I pointed that the keyword "super" is used differently in Ruby than in Java. In Java we say things like "super.to_s" to refer to the superclass version of the to_s method. In Ruby, "super" refers to the superclass version of whatever method you are overriding. So if you are overriding "to_s", then "super" refers to the superclass version of the method. For example, we added this method to the Point class to have the to_s method add an exclamation point:

          def to_s
            super + "!"
          end
I then discussed the idea of writing an iterator for a binary tree class. How would we implement a binary tree inorder iterator for a Java binary tree? There were several suggestions. One idea was to do the complete traversal in advance and store the result in some kind of data structure like an ArrayList and then we could iterate over the ArrayList. Another suggestion was to keep a stack and to simulate the call stack ourselves. That could work as well, although that is also rather tricky.

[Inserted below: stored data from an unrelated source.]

Definition exhausted_response : string :=
  "Maximum iterations (" +:+ pretty (max_iterations config) +:+ ") reached. Unable to complete request.".

(** [if conversation_id: ...["conversation_id"] = conversation_id] *)
Definition set_conversation (conversation_id : option string) s : AgentLoop V :=
  match conversation_id with
  | None => s
  | Some cid =>
      if decide (cid = "") then s
      else MkLoop (ag_messages s) (dict_set (ag_context s) "conversation_id" (of_string cid)) (ag_total_iterations s)
        (ag_total_tool_calls s) (ag_total_model_calls s) (ag_exec_stats s) (ag_calls_made s)
  end.

(** [if system_prompt and not self.messages: ...] *)
Definition add_system_prompt (system_prompt : option string) s : AgentLoop V :=
  match system_prompt, ag_messages s with
  | Some p, [] => if decide (p = "") then s else add_message (MkMessage SYSTEM p None None) s
  | _, _ => s
  end.

(** [run] *)
Definition run (user_input : string) (system_prompt conversation_id : option string) : ML string :=
  modify (set_conversation conversation_id) ≫= fun _ =>
  modify (add_system_prompt system_prompt) ≫= fun _ =>
  modify (add_message (MkMessage USER user_input None None)) ≫= fun _ =>
  final ← iterate (Z.to_nat (max_iterations config));
  let final_response := default exhausted_response final in
  modify (add_message (MkMessage ASSISTANT final_response None None)) ≫= fun _ =>
  mret final_response.

(** [clear_history] and [reset_stats] *)
Definition clear_history s : AgentLoop V :=
  MkLoop [] (ag_context s) (ag_total_iterations s) (ag_total_tool_calls s) (ag_total_model_calls s) (ag_exec_stats s)
    (ag_calls_made s).
Definition reset_loop_stats s : AgentLoop V :=
  MkLoop (ag_messages s) (ag_context s) 0 0 0 (ag_exec_stats s) (ag_calls_made s).
End loop.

What Java does is to keep track of parent links in the tree and then you move around in the tree from node to node. That works, but it requires keeping extra parent links and the code to move from node to node is a bit tricky. Here is a bit of source code from TreeMap.java that has the code that moves from one node to the next using an inorder traversal:

        private Entry<K,V> successor(Entry<K,V> t) {
            if (t == null)
                return null;
            else if (t.right != null) {
                Entry<K,V> p = t.right;
                while (p.left != null)
                    p = p.left;
                return p;
            } else {
                Entry<K,V> p = t.parent;
                Entry<K,V> ch = t;
                while (p != null && ch == p.right) {
                    ch = p;
                    p = p.parent;
                }
                return p;
            }
        }
All of these solutions work, but none of them is simple and efficient. Ruby gives us a solution that is simple and efficient. At that point we ran out of time, so I said that we'd complete it in the next lecture.